Slightly less simple:
- The date of the publication is represented as the date of the post. This is possible because WordPress lets you choose when to publish post. The default is for posts to be published immediately when you press the Publish button, however you can edit this to have them published in the past 🙂
- The author of the publication becomes the author of the post, but there are some complications. It’s simple enough when the publication has a single author who works for CETIS, I just added everyone as an “author” user of WordPress and a WordPress admin user can attribute any given post to the author of the publication it represents. Where there are two or more authors a nifty little plugin called Co-Authors Plus allows them all to be assigned to the post. But we have some publications that we have commissioned from external authors, so I created an user called “Other” for these “external to CETIS” authors. This saves having a great long list of authors to maintain and present, but creates a problem of how to attribute these external authors, a problem that was solved using WordPress’s “additional metadata” feature to enter a “by-line” for all posts. This also provides a nicely formatted by-line for multi-author papers with out worrying about how to add PHP to put in commas and “and”s.
- The only other additional metadata added was an identifier for each publication, e.g. the latest QTI briefing paper is No. 2011:B02.
Presenting it all
As well as customisation for the look and feel, the Atahualpa theme allows for menus and widgets to added to the user interface. Atahualpa has an option to insert a menu into the page header which we used for the links to the other parts of the CETIS website. On the left hand side bar we’ve used the custom menu widget to list the tags and categories to provide access to the publications divided by topic and publication type as HTML and as a feed (just add /feed to the end of the URL). Also on the left, the List Authors plugin gives us links to publications by author.
In order to provide a preview of the publication in the post I used the TGN embed everything plugin. The only problem is that the “preview” is too good: it’s readable but not the highest quality, so it might lead some people to think that we’re disseminating low quality versions of the papers, whereas we do include links to high quality downloadable files.
The built-in WordPress search is rubbish. For example, it doesn’t include the author field in the search (not that the first thing we tested was vanity searching), and the results returned are sorted by date not relevance. Happily the relevanssi plugin provides all the search we need.
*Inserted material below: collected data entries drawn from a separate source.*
(* ===== verification/VlrLuSecure.v ===== *)
(** * A Location Updating is accepted only when it may be

    The invariant of VlrLuInv is kept by every handler, and therefore by the
    whole VLR: acceptance and success need authentication and ciphering where
    they are required, and the consent of the HLR; and the MSC gets one result. *)

From S2P Require Import Prelude OsmoFsm WorldRel Gsm VlrTypes VlrSubscr VlrUse VlrAuthTuples.
From S2P Require Import VlrAuthFsm VlrLuSub VlrLu VlrArq VlrSgs Paging SgsIface VlrSystem.
From S2P Require Import VlrUseProofs VlrSteps VlrLuInv VlrSample VlrDb VlrDbProofs VlrSampleRun.

Create HintDb lusec discriminated.
#[export] Hint Constants Opaque : lusec.

(** ** The steps of the invariant *)
Section rel.
Context {DB : Type}.
Implicit Type w : world DB.

Definition lu_rel w w' : Prop :=
  lu_inv (lu_view_of w) ->
  lu_inv (lu_view_of w') /\ same_request (lfp w) (lfp w') /\ out w `suffix_of` out w'.

#[export] Instance lu_rel_preorder : PreOrder lu_rel.
Proof.
  split; [intros w H; by split_and!|]. intros w1 w2 w3 H12 H23 H1.
  destruct (H12 H1) as (I2 & R2 & S2). destruct (H23 I2) as (I3 & R3 & S3).
  split_and!; [done| |by transitivity (out w2)]. unfold same_request in *. intuition congruence.
Qed.

Lemma lu_rel_if w w' : (lu_inv (lu_view_of w) -> lu_rel w w') -> lu_rel w w'.
Proof. intros H I. by apply H. Qed.

Lemma lu_frame w w' : lu_view_of w' = lu_view_of w -> lu_rel w w'.
Proof.
  intros E I. rewrite E. split; [done|]. pose proof (f_equal v_lfp E) as E1.
  pose proof (f_equal v_out E) as E2. cbn in E1, E2. by rewrite E1, E2.
Qed.

Lemma lu_emit o w : plain o = true \/ is_free o = true -> lu_rel w (emit o w).
Proof.
  intros Ho I. split_and!; [|done|by exists [o]].
  apply (lu_inv_emit o (lu_view_of w)); [|by destruct o, Ho|done]. by destruct o, Ho.
Qed.
(** an event that is dispatched *)
Lemma lu_log pe d w : lu_rel w (emit (FsmEvent pe d) w).
Proof.
  intros I. split_and!; [|done|by eexists [_]]. by apply (lu_inv_emit (FsmEvent pe d) (lu_view_of w)).
Qed.
(** an acceptance *)
Lemma lu_emit_acc t ty w : lu_justified (lfp w) (out w) -> lu_rel w (emit (TxLuAcc t ty) w).
Proof.
  intros J I. split_and!; [|done|by eexists [_]]. by apply (lu_inv_emit (TxLuAcc t ty) (lu_view_of w)).
Qed.

(** the private data of the procedure, except for its result *)
Lemma lu_lfp f w : same_request (lfp w) (f (lfp w)) ->
  (lfp_result (f (lfp w)) = VLR_FSM_RESULT_SUCCESS ->
   lfp_result (lfp w) = VLR_FSM_RESULT_SUCCESS \/ lu_justified (lfp w) (out w)) ->
  lu_rel w (w <| lfp ::= f |>).
Proof.
  intros Hr Hf [I1 I2 I3 I4 I5 I6 (e & I7 & I7') I8 I9 I10 I11 I12]. split_and!; [|done|done].
  assert (Hj : lu_justified (lfp w) (out w) -> lu_justified (f (lfp w)) (out w)) by by apply justified_grow.
  destruct Hr as (R1 & R2 & R3 & R4 & R5).
  split; try done; cbn in *.
  - by apply (state_req_grow (lfp w) _ (out w)).
  - intros H. apply Hj. destruct (Hf H); [by apply I2|done].
  - intros H. by apply Hj, I3.
  - by apply (out_justified_same (lfp w)).
  - exists e. split; [done|]. intros H. apply Hj, I7'. congruence.
  - intros H. transitivity (lfp_is_ciphering_to_be_attempted (lfp w)); [done|]. apply I10. by rewrite <- R2.
  - intros H. apply I11. by rewrite <- R4, <- R5.
Qed.
(* ===== verification/HuaweiBer.v ===== *)
(** * BER writer (src/osmo-msc-cdrenc/huawei_ber.c)

    The buffer that grows, and what is written to it: tags, lengths, integers,
    digits, times and call references. *)

From S2P Require Import Prelude CLib.
From Stdlib Require Import Ascii.

(** struct ber_buf: the octets [data[0..len)] and the size of the allocation *)
#[projections(primitive)]
Record ber_buf : Type := mk_ber_buf { bb_data : list Z; bb_cap : Z }.

Definition bb_len (b : ber_buf) : Z := Z.of_nat (length (bb_data b)).

(** while (cap < need) cap *= 2; on a [size_t].  [None]: not finished within
    [fuel] rounds. *)
Fixpoint double_until (fuel : nat) (cap need : Z) : option Z :=
  if cap <? need then
    match fuel with
    | O => None
    | S f => double_until f (u64 (cap * 2)) need
    end
  else Some cap.

(** Rounds from 256 to 2 ^ 63 *)
Definition GROW_ROUNDS : nat := 55.

(** realloc() keeps the octets; the program aborts when it fails *)
Definition ber_grow (add : Z) (b : ber_buf) : ber_buf :=
  let need := u64 (bb_len b + add) in
  let cap := if bb_cap b =? 0 then 256 else bb_cap b in
  if need <=? bb_cap b then b
  else match double_until GROW_ROUNDS cap need with
       | Some cap => b <| bb_cap := cap |>
       | None => b
       end.

Definition ber_init : ber_buf := mk_ber_buf [] 0.

Definition ber_raw (data : list Z) (b : ber_buf) : ber_buf :=
  match data with
  | [] => b
  | _ => ber_grow (Z.of_nat (length data)) b <| bb_data ::= fun d => d ++ data |>
  end.

(** the octets on [stack], the last one pushed first; an [int] has at most five
    groups of seven bits *)
Fixpoint tag_stack (fuel : nat) (tag : Z) (stack : list Z) : list Z :=
  match fuel with
  | O => stack
  | S f =>
      if 0 <? tag
      then tag_stack f (Z.shiftr tag 7) (u8 (Z.lor (Z.land tag 0x7f) 0x80) :: stack)
      else stack
  end.
Definition TAG_ROUNDS : nat := 5.

Definition ber_tag (tag_class : Z) (constructed : bool) (tag : Z) (b : ber_buf) : ber_buf :=
  let first := u8 (Z.lor (Z.shiftl tag_class 6) (if constructed then 0x20 else 0)) in
  if tag <? 31 then ber_raw [u8 (Z.lor first tag)] b
  else
    let b := ber_raw [u8 (Z.lor first 0x1f)] b in
    let stack := tag_stack TAG_ROUNDS (Z.shiftr tag 7) [u8 (Z.land tag 0x7f)] in
    fold_left (fun b o => ber_raw [o] b) stack b.

(** the octets of a number, most significant first, as they are popped *)
Fixpoint octet_stack (fuel : nat) (t : Z) (stack : list Z) : list Z :=
  match fuel with
  | O => stack
  | S f => if t =? 0 then stack else octet_stack f (Z.shiftr t 8) (u8 (Z.land t 0xff) :: stack)
  end.
Definition LEN_ROUNDS : nat := 8.

Definition ber_length (len : Z) (b : ber_buf) : ber_buf :=
  if len <? 128 then ber_raw [u8 len] b
  else
    let tmp := octet_stack LEN_ROUNDS len [] in
    let b := ber_raw [u8 (Z.lor 0x80 (Z.of_nat (length tmp)))] b in
    fold_left (fun b o => ber_raw [o] b) tmp b.

Definition ber_ctx_prim (tag : Z) (data : list Z) (b : ber_buf) : ber_buf :=
  match data with
  | [] => b
  | _ => ber_raw data (ber_length (Z.of_nat (length data)) (ber_tag 2 false tag b))
  end.

(** the value is an [int] and is read as [unsigned int] *)
Definition encode_int (value : Z) : list Z :=
  if value =? 0 then [0]
  else
    let tmp := octet_stack 4 (u32 value) [] in
    match tmp with
    | top :: _ => if negb (Z.land top 0x80 =? 0) then 0 :: tmp else tmp
    | [] => tmp
    end.

Definition ber_ctx_int (tag value : Z) (b : ber_buf) : ber_buf :=
  ber_ctx_prim tag (encode_int value) b.

Definition ber_wrap_ctx (tag : Z) (inner outer : ber_buf) : ber_buf :=
  match bb_data inner with
  | [] => outer
  | data => ber_raw data (ber_length (bb_len inner) (ber_tag 2 true tag outer))
  end.

(** ** Digits *)

Definition nibble (c : ascii) : Z :=
  let z := chr_code c in
  if (48 <=? z) && (z <=? 57) then z - 48
  else if (97 <=? z) && (z <=? 102) then z - 97 + 10
  else if (65 <=? z) && (z <=? 70) then z - 65 + 10
  else 15.

(** the loop over the digits; [n] places are left in hex[] *)
Fixpoint tbcd_hex (n : nat) (digits : string) : list ascii :=
  match n, digits with
  | S m, String c s =>
      if is_digit c then c :: tbcd_hex m s
      else if Ascii.eqb c "*" then "a"%char :: tbcd_hex m s
      else if Ascii.eqb c "#" then "b"%char :: tbcd_hex m s
      else tbcd_hex n s
  | _, _ => []
  end.

(** pairs of characters, [f] on each *)
Fixpoint pairs {A : Type} (f : ascii -> ascii -> A) (l : list ascii) : list A :=
  match l with
  | a :: b :: l' => f a b :: pairs f l'
  | _ => []
  end.

(** sizeof(hex) - 1 *)
Definition TBCD_MAX : nat := 63.

(** the octets written to out[], none when the function returns 0 *)
Definition ber_tbcd_digits (outl : nat) (digits : string) : list Z :=
  let hex := tbcd_hex TBCD_MAX digits in
  let hex := if Nat.odd (length hex) then hex ++ ["f"%char] else hex in
  if Nat.ltb outl (length hex / 2) then []
  else pairs (fun a b => u8 (Z.lor (Z.shiftl (nibble b) 4) (nibble a))) hex.

Definition ber_tbcd_number (outl : nat) (digits : string) (ton_npi : Z) : list Z :=
  match ber_tbcd_digits 32 digits with
  | [] => []
  | tmp => if Nat.ltb outl (length tmp + 1) then [] else ton_npi :: tmp
  end.

Definition ber_hex_bytes (outl : nat) (hex : string) : list Z :=
  let n := String.length hex in
  if Nat.eqb n 0 then []
  else if Nat.odd n && Nat.ltb 128 (n + 2) then []
  else
    let l := if Nat.odd n then "0"%char :: chars hex else chars hex in
    if Nat.ltb outl (length l / 2) then []
    else pairs (fun a b => u8 (Z.lor (Z.shiftl (nibble a) 4) (nibble b))) l.

(** ** Times *)

Definition ber_parse_csv_time (s : string) : option tm :=
  if Nat.ltb (String.length s) 14 then None
  else
    match scan_d 4 s with
    | None => None
    | Some (y, s) =>
    match scan_d 2 s with
    | None => None
    | Some (mo, s) =>
    match scan_d 2 s with
    | None => None
    | Some (d, s) =>
    match scan_d 2 s with
    | None => None
    | Some (h, s) =>
    match scan_d 2 s with
    | None => None
    | Some (mi, s) =>
    match scan_d 2 s with
    | None => None
    | Some (se, _) => Some (mk_tm (y - 1900) (mo - 1) d h mi se 0)
    end end end end end end.

Definition ber_timestamp (outl : nat) (utc : tm) (tz_hex : string) : list Z :=
  let hex := fmt_0d 2 (Z.rem (tm_year utc + 1900) 100) +:+ fmt_0d 2 (tm_mon utc + 1)
             +:+ fmt_0d 2 (tm_mday utc) +:+ fmt_0d 2 (tm_hour utc) +:+ fmt_0d 2 (tm_min utc)
             +:+ fmt_0d 2 (tm_sec utc) +:+ (if str_nonempty tz_hex then tz_hex else "2b0000") in
  ber_hex_bytes outl (strlcpy 32 hex).

(** ** Fields *)

Definition ber_ctx_tbcd (tag : Z) (digits : string) (b : ber_buf) : ber_buf :=
  ber_ctx_prim tag (ber_tbcd_digits 32 digits) b.

Definition ber_ctx_isdn (tag : Z) (digits : string) (b : ber_buf) : ber_buf :=
  ber_ctx_prim tag (ber_tbcd_number 33 digits 0x91) b.

Definition ber_ctx_time_csv (tag : Z) (yyyymmddhhmmss tz_hex : string) (b : ber_buf) : ber_buf :=
  match ber_parse_csv_time yyyymmddhhmmss with
  | None => b
  | Some tm => ber_ctx_prim tag (ber_timestamp 16 tm tz_hex) b
  end.

(** the value of a call reference, if it has one *)
Definition callref_value (hex_or_num : string) : option Z :=
  let s := match hex_or_num with
           | String "0" (String "x" s') | String "0" (String "X" s') => s'
           | s => s
           end in
  match strtoul 16 s with
  | Some (v, "") => Some v
  | _ => match strtoul 10 s with Some (v, _) => Some v | None => None end
  end.

Definition ber_ctx_callref (tag : Z) (hex_or_num : string) (b : ber_buf) : ber_buf :=
  if str_empty hex_or_num then b
  else
    match callref_value hex_or_num with
    | None => b
    | Some v => ber_ctx_prim tag (ber_hex_bytes 16 (strlcpy 32 (fmt_x v))) b
    end.

Definition ber_ctx_ascii (tag : Z) (text : string) (b : ber_buf) : ber_buf :=
  ber_ctx_prim tag (map chr_code (chars text)) b.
Finally a few tweaks. We chose URL patterns that avoid unnecessary cruft, and closed comments to avoid spam. We installed the Google analytics plugin, so we know what you’re doing on our site, and the login lock plugin for a bit of security. The only customisation that we want that couldn’t be done with a theme option or plugin was providing some context to the multi-post pages. These are pages like the list of all the publications, or all the briefing papers, and we wanted a heading and some text to explain what that particular cut of our collection was. Some themes do this by default, based on information entered about the tag/catergory/author on which the cut is made, but not Atahualpa. I put a few lines of PHP into the theme’s index.php template to deal with publication types, but we’ve yet to do it properly for all possible multipost pages.
And in the end…
As I said at the top, we’re happy with this approach; if you have any comment on it, do please leave them below.
One last thing. Using a popular platform like WordPress means that there is a lot of support, and I don’t just mean a well supported code base and directory of plugins and themes. One of the most useful sources of support has been the WordPress community, especially the local group of WPUK, at whose meet-ups I get burritos and advice on themes, plugins, security and all things wordpressy.